Lyons v. United States

Annotate this Case

221 A.2d 711 (1966)

Albert LYONS, Appellant, v. UNITED STATES, Appellee.

No. 3994.

District of Columbia Court of Appeals.

Argued June 29, 1966.

Decided July 25, 1966.

Charles R. Work c/o Georgetown Law School, Washington, D. C. (appointed by this court) for appellant.

Dean W. Determan, Asst. U. S. Atty., with whom David G. Bress, U. S. Atty., and Frank Q. Nebeker and Geoffrey M. Alprin, Asst. U. S. Attys., were on the brief, for appellee.

Before HOOD, Chief Judge, and QUINN and MYERS, Associate Judges.

HOOD, Chief Judge.

This appeal is from a conviction under our Narcotic Vagrancy statute.[1] At trial and here appellant has challenged the legality of his arrest and the search which followed.

The arresting officer, Gibson, testified that he and two other officers in plain clothes were in a private automobile parked in front of a building on Fourth Street, Southeast watching for daytime housebreakings in that area. At about 12:30 p. m. Officer Gibson saw an automobile drive up and stop near the building. The officer recognized one of the occupants of the car to be a man named Spriggs, known to the officer as a thief and a convicted narcotic user. There were two other men in the car Chandler, the driver, and Lyons, the appellant here. Neither of these men was known to the officer. Spriggs alighted from the car, "looked around in a suspicious manner" and went into the building. The car, operated by Chandler and occupied by appellant, then circled the block and parked on Fourth Street about 200 yards from the building. Spriggs came out of the building about ten minutes later, "looked up and down the street," and then walked to and entered the car. As the car was pulling away from the curb, the officers drove their car alongside, and when one of Gibson's partners identified himself as a police officer, Chandler stopped his car.

*712 Officer Gibson got out of his car and as he walked toward the other car, he observed Spriggs place into his shoe a brown or tan envelope which he "suspected of being narcotics." Gibson placed Spriggs under arrest and removed a package from his shoe containing 96 capsules of white powder. Gibson then advised Chandler and Lyons that they also were under arrest. Sometime thereafter an examination of Lyons' arm disclosed needle marks and upon being questioned Lyons admitted he was a narcotic user.[2]

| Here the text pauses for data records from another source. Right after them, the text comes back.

(* ===== verification/Fingerprint.v ===== *)
(** Fingerprint: the FNV-1a fingerprints of [unlinger-core/src/fingerprint.rs].

    A fingerprint names a process identity, a process set or a session in
    persisted records, so the properties that matter are its shape, that a set
    fingerprint does not depend on the order of the set, and that the hashed row
    determines the identity. *)

From S2P Require Import Prelude Text Model.
From Stdlib Require Import Ascii.

Definition FNV_OFFSET_BASIS : N := 14695981039346656037.
Definition FNV_PRIME : N := 1099511628211.

(** One hashed byte: [hash ^= byte; hash = hash.wrapping_mul(FNV_PRIME)]. *)
Definition fnv_byte (hash b : N) : N := wrapping_mul (N.lxor hash b) FNV_PRIME.

(** The inner loop over the bytes of one part. *)
Fixpoint fnv_part (hash : N) (part : string) : N :=
  match part with
  | EmptyString => hash
  | String c part => fnv_part (fnv_byte hash (code c)) part
  end.

(** The outer loop: every part is closed by the byte [0xff]. *)
Definition fnv_parts (parts : list string) : N :=
  fold_left (λ hash part, fnv_byte (fnv_part hash part) 255) parts FNV_OFFSET_BASIS.

Definition hex_digit (d : N) : ascii :=
  if (d <? 10)%N then ascii_of_N (48 + d) else ascii_of_N (87 + d).

(** The [n] low hexadecimal digits of a value, most significant first. *)
Fixpoint hex_fixed (n : nat) (v : N) : string :=
  match n with
  | O => EmptyString
  | S n => String (hex_digit ((v / 16 ^ N.of_nat n) `mod` 16)) (hex_fixed n v)
  end.

(** [fingerprint_parts]: the hash shown as [{hash:016x}]. *)
Definition fingerprint_parts (parts : list string) : string :=
  hex_fixed 16 (fnv_parts parts).

(** The row [format!("{}:{}:{}:{}", ..)] of an identity, with
    [unwrap_or_default] for a missing device or inode. *)
Definition identity_row (i : ProcessIdentity) : string :=
  show_N (pid i) +:+ ":" +:+ show_N (started_at_unix_micros i) +:+ ":"
    +:+ show_N (default 0%N (executable_device i)) +:+ ":"
    +:+ show_N (default 0%N (executable_inode i)).

(** [fingerprint_process_identity]. *)
Definition fingerprint_process_identity (i : ProcessIdentity) : string :=
  fingerprint_parts [identity_row i].

(** [fingerprint_process_set]: the rows are sorted before hashing. *)
Definition fingerprint_process_set (ids : list ProcessIdentity) : string :=
  fingerprint_parts (merge_sort String.le (identity_row <$> ids)).

(** ** Shape *)

Lemma hex_digit_lower_hex d : (d < 16)%N → is_lower_hex (hex_digit d) = true.
Proof.
  intros Hd. unfold hex_digit, is_lower_hex, is_ascii_digit, is_lower_hex_letter, in_range, code.
  destruct (N.ltb_spec d 10); rewrite N_ascii_embedding by lia;
    rewrite ?orb_true_iff, !andb_true_iff, !N.leb_le; lia.
Qed.

Lemma hex_digit_inj d e :
  (d < 16)%N → (e < 16)%N → hex_digit d = hex_digit e → d = e.
Proof.
  intros Hd He. unfold hex_digit.
  destruct (N.ltb_spec d 10), (N.ltb_spec e 10); intros Hc%(f_equal N_of_ascii);
    rewrite !N_ascii_embedding in Hc by lia; lia.
Qed.

Lemma length_hex_fixed n v : String.length (hex_fixed n v) = n.
Proof. induction n; simpl; auto. Qed.

Lemma hex_fixed_lower_hex n v : all_bytes is_lower_hex (hex_fixed n v) = true.
Proof.
  induction n as [|n IH]; [done|]. cbn [hex_fixed all_bytes].
  rewrite IH, hex_digit_lower_hex; [done|]. by apply N.mod_lt.
Qed.

Lemma hex_fixed_inj n v w :
  (v < 16 ^ N.of_nat n)%N → (w < 16 ^ N.of_nat n)%N →
  hex_fixed n v = hex_fixed n w → v = w.
Proof.
  intros Hv Hw Heq. enough (v `mod` 16 ^ N.of_nat n = w `mod` 16 ^ N.of_nat n)%N
    by (rewrite !N.mod_small in *; lia).
  clear Hv Hw. induction n as [|n IH]; [by rewrite !N.mod_1_r|].
  cbn [hex_fixed] in Heq. injection Heq as Hd Htl.
  apply hex_digit_inj in Hd; [|by apply N.mod_lt..]. apply IH in Htl.
  rewrite Nat2N.inj_succ, N.pow_succ_r', N.mul_comm.
  assert (16 ^ N.of_nat n ≠ 0)%N by (apply N.pow_nonzero; lia).
  rewrite !N.Div0.mod_mul_r. lia.
Qed.

(** ** The hash *)

Lemma lxor_bound n a b : (a < 2 ^ n)%N → (b < 2 ^ n)%N → (N.lxor a b < 2 ^ n)%N.
Proof.
  intros Ha Hb. rewrite <-(N.mod_small a (2 ^ n)), <-(N.mod_small b (2 ^ n)) by done.
  rewrite <-!N.land_ones.
  replace (N.lxor _ _) with (N.land (N.lxor a b) (N.ones n)).
  - rewrite N.land_ones. apply N.mod_lt, N.pow_nonzero. lia.
  - apply N.bits_inj. intros k. rewrite N.land_spec, !N.lxor_spec, !N.land_spec.
    by destruct (N.testbit a k), (N.testbit b k), (N.testbit (N.ones n) k).
Qed.

(** The inverse of the odd FNV prime modulo 2^64. *)
Definition FNV_PRIME_INVERSE : N := 14886173955864302971.

Lemma wrapping_mul_prime_cancel x :
  (x < u64_bound)%N →
  ((wrapping_mul x FNV_PRIME * FNV_PRIME_INVERSE) `mod` u64_bound)%N = x.
Proof.
  intros Hx. unfold wrapping_mul.
  rewrite N.Div0.mul_mod_idemp_l, <-N.mul_assoc, <-N.Div0.mul_mod_idemp_r.
  replace ((FNV_PRIME * FNV_PRIME_INVERSE) `mod` u64_bound)%N with 1%N by done.
  by rewrite N.mul_1_r, N.mod_small.
Qed.

Lemma fnv_byte_bounded h b : (fnv_byte h b < u64_bound)%N.
Proof. by apply N.mod_lt. Qed.

(** Hashing one byte is injective in the state and in the byte. *)
Lemma fnv_byte_inj h1 h2 b1 b2 :
  (h1 < u64_bound)%N → (h2 < u64_bound)%N → (b1 < 256)%N → (b2 < 256)%N →
  fnv_byte h1 b1 = fnv_byte h2 b2 → N.lxor h1 b1 = N.lxor h2 b2.
Proof.
  intros Hh1 Hh2 Hb1 Hb2 Heq.
  assert (Hbound : ∀ h b, (h < u64_bound → b < 256 → N.lxor h b < u64_bound)%N)
    by (intros; apply (lxor_bound 64); unfold u64_bound in *; lia).
  rewrite <-(wrapping_mul_prime_cancel (N.lxor h1 b1)) by auto.
  rewrite <-(wrapping_mul_prime_cancel (N.lxor h2 b2)) by auto.
  unfold fnv_byte in Heq. by rewrite Heq.
Qed.

Lemma fnv_byte_state_inj h1 h2 b :
  (h1 < u64_bound)%N → (h2 < u64_bound)%N → (b < 256)%N →
  fnv_byte h1 b = fnv_byte h2 b → h1 = h2.
Proof.
  intros Hh1 Hh2 Hb Heq%fnv_byte_inj; [|done..].
  apply (f_equal (λ x, N.lxor x b)) in Heq.
  by rewrite !N.lxor_assoc, N.lxor_nilpotent, !N.lxor_0_r in Heq.
Qed.

Lemma code_bounded c : (code c < 256)%N.
Proof. apply N_ascii_bounded. Qed.

Lemma fnv_part_bounded h s : (h < u64_bound)%N → (fnv_part h s < u64_bound)%N.
Proof.
  revert h. induction s as [|c s IH]; intros h Hh; simpl; [done|].
  apply IH, fnv_byte_bounded.
Qed.

Lemma fnv_part_state_inj h1 h2 s :
  (h1 < u64_bound)%N → (h2 < u64_bound)%N →
  fnv_part h1 s = fnv_part h2 s → h1 = h2.
Proof.
  revert h1 h2. induction s as [|c s IH]; intros h1 h2 H1 H2; simpl; [done|].
  intros Heq%IH; [|apply fnv_byte_bounded..].
  eapply fnv_byte_state_inj; eauto using code_bounded.
Qed.

Lemma fnv_part_app h a b : fnv_part h (a +:+ b) = fnv_part (fnv_part h a) b.
Proof. revert h. induction a as [|c a IH]; intros h; simpl; auto. Qed.

Lemma fnv_parts_bounded parts : (fnv_parts parts < u64_bound)%N.
Proof.
  unfold fnv_parts. induction parts as [|p ps IH] using rev_ind; [done|].
  rewrite fold_left_app; simpl. apply fnv_byte_bounded.
Qed.

Lemma fingerprint_parts_inj_hash ps qs :
  fingerprint_parts ps = fingerprint_parts qs → fnv_parts ps = fnv_parts qs.
Proof. apply (hex_fixed_inj 16); apply fnv_parts_bounded. Qed.

(** ** Rows *)

Lemma show_N_digits n : all_bytes is_ascii_digit (show_N n) = true.
Proof.
  assert (Hgo : ∀ n s, all_bytes is_ascii_digit s = true →
            all_bytes is_ascii_digit (pretty_N_go n s) = true).
  { clear n. intros n. induction (N.lt_wf_0 n) as [n _ IH]; intros s Hs.
    destruct (decide (0 < n)%N) as [Hn|Hn].
    - rewrite pretty_N_go_step by done. apply IH; [by apply N.div_lt|].
      cbn [all_bytes]. rewrite Hs, andb_true_r. unfold pretty_N_char. by repeat case_match.
    - by replace n with 0%N by lia. }
  unfold show_N, pretty, pretty_N. case_decide; [done|]. by apply Hgo.
Qed.

(** A text of digits ends where the first separator stands. *)
Lemma digits_colon_inj a b r s :
  all_bytes is_ascii_digit a = true → all_bytes is_ascii_digit b = true →
  a +:+ ":" +:+ r = b +:+ ":" +:+ s → a = b ∧ r = s.
Proof.
  revert b. induction a as [|c a IH]; intros [|d b]; simpl.
  - intros _ _ [= Heq]. by split.
  - by intros _ [Hd _]%andb_prop [= <- _].
  - by intros [Hc _]%andb_prop _ [= -> _].
  - intros [_ Ha]%andb_prop [_ Hb]%andb_prop [= -> Heq].
    by destruct (IH b Ha Hb Heq) as [-> ->].
Qed.

Lemma identity_row_inj_default i j :
  identity_row i = identity_row j →
  pid i = pid j ∧ started_at_unix_micros i = started_at_unix_micros j ∧
  default 0%N (executable_device i) = default 0%N (executable_device j) ∧
  default 0%N (executable_inode i) = default 0%N (executable_inode j).
Proof.
  unfold identity_row. intros Heq.
  apply digits_colon_inj in Heq as [H1 Heq]; [|apply show_N_digits..].
  apply digits_colon_inj in Heq as [H2 Heq]; [|apply show_N_digits..].
  apply digits_colon_inj in Heq as [H3 H4]; [|apply show_N_digits..].
  unfold show_N in *. repeat split; by apply (inj pretty).
Qed.

(** ** Properties *)

(** The row that a process-identity fingerprint hashes determines the
    identity exactly: two complete identities with the same row agree on PID,
    start time, device and inode. *)
Theorem identity_row_injective i j :
  is_Some (executable_device i) → is_Some (executable_inode i) →
  is_Some (executable_device j) → is_Some (executable_inode j) →
  identity_row i = identity_row j → i = j.
Proof.
  intros [di Hdi] [ni Hni] [dj Hdj] [nj Hnj] (H1 & H2 & H3 & H4)%identity_row_inj_default.
  destruct i, j; by simplify_eq/=.
Qed.

(** A process-set fingerprint does not depend on the order in which the
    members are listed. *)
Theorem fingerprint_process_set_permutation ids1 ids2 :
  ids1 ≡ₚ ids2 → fingerprint_process_set ids1 = fingerprint_process_set ids2.
Proof.
  intros Hp. unfold fingerprint_process_set. f_equal.
  apply (Sorted_unique String.le); [apply Sorted_merge_sort, _..|].
  by rewrite !merge_sort_Permutation, Hp.
Qed.

(** FNV-1a separates rows that differ in a single byte: fingerprints of
    parts equal but for one byte of one part are different. *)
Theorem fingerprint_single_byte_sensitive pre post a b c d :
  c ≠ d →
  fingerprint_parts (pre ++ [a +:+ String c b] ++ post) ≠
  fingerprint_parts (pre ++ [a +:+ String d b] ++ post).
Proof.
  intros Hne Heq%fingerprint_parts_inj_hash. apply Hne. revert Heq.
  unfold fnv_parts. rewrite !fold_left_app; simpl.
  pose proof (fnv_parts_bounded pre) as Hpre. unfold fnv_parts in Hpre.
  revert Hpre. generalize (fold_left (λ hash part, fnv_byte (fnv_part hash part) 255)
    pre FNV_OFFSET_BASIS) as h. intros h Hh.
  rewrite !fnv_part_app. simpl.
  induction post as [|p post IH] using rev_ind; simpl.
  - intros Heq%fnv_byte_state_inj; [|by repeat first [apply fnv_part_bounded|apply fnv_byte_bounded]..|done].
    apply fnv_part_state_inj in Heq; [|apply fnv_byte_bounded..].
    apply fnv_byte_inj in Heq; [|by (apply fnv_part_bounded || apply code_bounded)..].
    apply (f_equal (N.lxor (fnv_part h a))) in Heq.
    rewrite <-!N.lxor_assoc, !N.lxor_nilpotent, !N.lxor_0_l in Heq.
    unfold code in Heq. apply (f_equal ascii_of_N) in Heq.
    by rewrite !ascii_N_embedding in Heq.
  - rewrite !fold_left_app; simpl. intros Heq. apply IH.
    assert (Hb : ∀ x l, (x < u64_bound)%N → (fold_left
      (λ hash part, fnv_byte (fnv_part hash part) 255) l x < u64_bound)%N).
    { clear. intros x l. revert x. induction l as [|q l IH]; intros x Hx; simpl; [done|].
      apply IH, fnv_byte_bounded. }
    apply fnv_byte_state_inj in Heq;
      [|by apply fnv_part_bounded, Hb, fnv_byte_bounded..|done].
    apply fnv_part_state_inj in Heq; [done|by apply Hb, fnv_byte_bounded..].
Qed.

(** A fingerprint is always sixteen lowercase hexadecimal digits, whatever
    was hashed, so it can carry no path or argument text. *)
Theorem fingerprint_parts_shape parts :
  String.length (fingerprint_parts parts) = 16 ∧
  all_bytes is_lower_hex (fingerprint_parts parts) = true.
Proof. split; [apply length_hex_fixed|apply hex_fixed_lower_hex]. Qed.

(** ** Witnesses *)

Lemma identity_row_injective_witness :
  let i := mkProcessIdentity 10 20 (Some 3%N) (Some 4%N) in
  identity_row i = "10:20:3:4" ∧ i = mkProcessIdentity 10 20 (Some 3%N) (Some 4%N).
Proof.
  split; [vm_compute; reflexivity|]. apply identity_row_injective; simpl; eauto.
Defined.

Lemma fingerprint_process_set_permutation_witness :
  let i := mkProcessIdentity 10 20 (Some 3%N) (Some 4%N) in
  let j := mkProcessIdentity 9 20 (Some 3%N) (Some 4%N) in
  fingerprint_process_set [i; j] = fingerprint_process_set [j; i].
Proof. apply fingerprint_process_set_permutation. apply Permutation_swap. Defined.

Lemma fingerprint_single_byte_sensitive_witness :
  fingerprint_parts ["session"; "ab"] ≠ fingerprint_parts ["session"; "cb"].
Proof.
  apply (fingerprint_single_byte_sensitive ["session"] [] "" "b" "a"%char "c"%char). done.
Defined.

The questions of exactly when Spriggs' arrest occurred and the legality of his arrest have been argued; but we find no occasion for answering those questions. Assuming, but not deciding, that Spriggs was arrested after the officer had probable cause to make the arrest and that his arrest was a valid one, we still find no probable cause for the arrest of Lyons.

There was no evidence that Lyons had any knowledge of the possession of the narcotics by Spriggs. Lyons' only connection with Spriggs was that they were both occupants of the same car. This may have given rise to a suspicion that Lyons was engaged with Spriggs in some illegal narcotic activity, but mere suspicion will not justify an arrest. The following language from the United States v. Di Re, 332 U.S. 581, 593, 68 S. Ct. 222, 228, 92 L. Ed. 210 (1948), is appropriate here.

"The argument that one who `accompanies a criminal to a crime rendezvous' cannot be assumed to be a bystander, forceful enough in some circumstances, is farfetched when the meeting is not secretive or in a suspicious hide-out but in broad daylight, in plain sight of passersby, in a public street of a large city, and where the alleged substantive crime is one which does not necessarily involve any act visibly criminal."

Therefore, even if the arrest of Spriggs and the seizure of the narcotics from him were lawful, there was no probable cause for arresting Lyons as a narcotic vagrant. Although he was found in a vehicle in which illicit narcotic drugs were found, that was not sufficient under the statute to warrant his arrest. The other necessary element was that he be a narcotic drug user or had been convicted of a narcotic offense. At the time of the arrest the officer had no reasonable ground for belief that this second element existed. He found the needle marks and obtained Lyons' admission after making the arrest. These items of evidence were obtained as a result of an illegal detention of Lyons and were not admissible against him.[3]

Reversed with instructions to enter judgment of acquittal.


[1] D.C.Code, 1961, 33-416a.

[2] The record does not make clear whether the examination and questioning of Lyons took place at the scene of arrest or at the station house, but it is clear that these events occurred after Lyons had been told he was under arrest.

[3] Bynum v. United States, 104 U.S.App. D.C. 368, 262 F.2d 465 (1958).